(** * make-data-file: a shallow embedding of [make-data-file.py]

    The script draws [--count] Gaussian samples and prints them, one per
    line, either bare or inside comma-separated rows whose other columns
    are filled by generators picked at start-up.

    What the script takes from the Python platform is modelled as follows.
    - [float] is IEEE binary64: [spec_float] with [prec = 53], [emax = 1024].
    - The [random] module is a pair of tapes: one of raw uniform draws, read
      by [_randbelow], and one of standard normal deviates, read by [gauss].
      Quantifying over the tapes quantifies over every run.
    - [argparse] is modelled after tokenisation and [type=] conversion: an
      option is absent ([None]) or carries its converted value.
    - [str] of a finite non-zero float is the platform's digit generation,
      a parameter [repr_finite] of the development. *)

From Stdlib Require Import ZArith List String Ascii Bool Lia.
From Stdlib Require Import Floats.SpecFloat DecimalString DecimalPos DecimalZ.
Import ListNotations.
Local Open Scope string_scope.
Local Open Scope Z_scope.

(** ** Python values *)

Definition float := spec_float.

Definition prec : Z := 53.
Definition emax : Z := 1024.

Definition float_add (x y : float) : float := SFadd prec emax x y.
Definition float_mul (x y : float) : float := SFmul prec emax x y.

Definition pos_zero : float := S754_zero false.

Definition is_finite (x : float) : bool :=
  match x with
  | S754_zero _ | S754_finite _ _ _ => true
  | S754_infinity _ | S754_nan => false
  end.

Inductive value : Type :=
| VInt (z : Z)
| VStr (s : string)
| VFloat (f : float).

(** [str(int)]: decimal digits, with a leading minus sign when negative. *)
Definition str_int (z : Z) : string := NilZero.string_of_int (Z.to_int z).

(** [chr(c)]: the one-character string of code point [c]. *)
Definition chr (c : Z) : string := String (ascii_of_N (Z.to_N c)) "".

(** [ord('a')], [ord('z')]. *)
Definition ord_a : Z := 97.
Definition ord_z : Z := 122.

Definition comma : ascii := ","%char.
Definition newline : ascii := ascii_of_nat 10.

(** [sep.join(parts)]. *)
Definition join (sep : string) (parts : list string) : string :=
  String.concat sep parts.

(** [range(n)]: empty when [n <= 0]. *)
Definition range (n : Z) : list Z := map Z.of_nat (seq 0 (Z.to_nat n)).

(** [s.split(sep)] for a one-character separator. *)
Fixpoint split (sep : ascii) (s : string) : list string :=
  match s with
  | EmptyString => [EmptyString]
  | String c s' =>
      if Ascii.eqb c sep then EmptyString :: split sep s'
      else match split sep s' with
           | h :: t => String c h :: t
           | [] => [String c EmptyString]
           end
  end.

(** The lines of a text, as [str.splitlines] gives them for ["\n"]
    terminators: a final terminator opens no further line. *)
Definition splitlines (s : string) : list string :=
  let parts := split newline s in
  if String.eqb (last parts "") "" then removelast parts else parts.

(** ** What [float(s)] accepts

    The decimal and special forms of Python's float grammar: an optional
    sign, then [inf], [infinity], [nan], or digits with an optional point
    and an optional exponent.  Every string accepted here is accepted by
    [float()]. *)

Definition is_digit (c : ascii) : bool :=
  let n := N_of_ascii c in ((48 <=? n) && (n <=? 57))%N.

Definition is_sign (c : ascii) : bool :=
  Ascii.eqb c "+"%char || Ascii.eqb c "-"%char.

Definition is_exp_mark (c : ascii) : bool :=
  Ascii.eqb c "e"%char || Ascii.eqb c "E"%char.

Definition is_point (c : ascii) : bool := Ascii.eqb c "."%char.

Inductive fstate : Type :=
| FStart | FSign | FInt | FPoint | FFrac | FExp | FExpSign | FExpDigits.

Definition fstep (st : fstate) (c : ascii) : option fstate :=
  match st with
  | FStart =>
      if is_sign c then Some FSign
      else if is_digit c then Some FInt
      else if is_point c then Some FPoint else None
  | FSign =>
      if is_digit c then Some FInt
      else if is_point c then Some FPoint else None
  | FInt =>
      if is_digit c then Some FInt
      else if is_point c then Some FFrac
      else if is_exp_mark c then Some FExp else None
  | FPoint => if is_digit c then Some FFrac else None
  | FFrac =>
      if is_digit c then Some FFrac
      else if is_exp_mark c then Some FExp else None
  | FExp =>
      if is_sign c then Some FExpSign
      else if is_digit c then Some FExpDigits else None
  | FExpSign => if is_digit c then Some FExpDigits else None
  | FExpDigits => if is_digit c then Some FExpDigits else None
  end.

Definition faccepting (st : fstate) : bool :=
  match st with
  | FInt | FFrac | FExpDigits => true
  | _ => false
  end.

Fixpoint frun (st : fstate) (s : string) : bool :=
  match s with
  | EmptyString => faccepting st
  | String c s' =>
      match fstep st c with
      | Some st' => frun st' s'
      | None => false
      end
  end.

Definition special_floats : list string :=
  ["inf"; "+inf"; "-inf"; "infinity"; "+infinity"; "-infinity";
   "nan"; "+nan"; "-nan"].

Definition float_literal (s : string) : bool :=
  existsb (String.eqb s) special_floats || frun FStart s.

(** ** The process state

    [uniform] and [normal] are the two tapes of the [random] module with
    their read positions; [seq_int_N] is the function attribute
    [_seq_int.N]; [stdout] is the text written to standard output. *)

Record World : Type := mkWorld {
  uniform : nat -> N;
  uniform_pos : nat;
  normal : nat -> float;
  normal_pos : nat;
  seq_int_N : Z;
  stdout : string
}.

(** The state in which [main] is entered: nothing printed, nothing drawn,
    and [_seq_int.N = -1] from the module body (line 12). *)
Definition process_start (u : nat -> N) (z : nat -> float) : World :=
  mkWorld u 0 z 0 (-1) "".

(** ** A state monad for the script's effects *)

Definition M (A : Type) : Type := World -> A * World.

Definition ret {A : Type} (a : A) : M A := fun w => (a, w).

Definition bind {A B : Type} (c : M A) (k : A -> M B) : M B :=
  fun w => let (a, w') := c w in k a w'.

Notation "x <- c ;; k" := (bind c (fun x => k))
  (at level 61, c at next level, right associativity).
Notation "c ;;; k" := (bind c (fun _ => k))
  (at level 61, right associativity).

(** A list comprehension [[f(x) for x in xs]] with an effectful [f]:
    elements are evaluated left to right. *)
Fixpoint comprehension {A B : Type} (f : A -> M B) (xs : list A) : M (list B) :=
  match xs with
  | [] => ret []
  | x :: xs' =>
      y <- f x ;;
      ys <- comprehension f xs' ;;
      ret (y :: ys)
  end.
———
### Task requirements
Which lines above contain the word "Local"? Copy all of them.

### Solution to this task
Local Open Scope string_scope.
Local Open Scope Z_scope.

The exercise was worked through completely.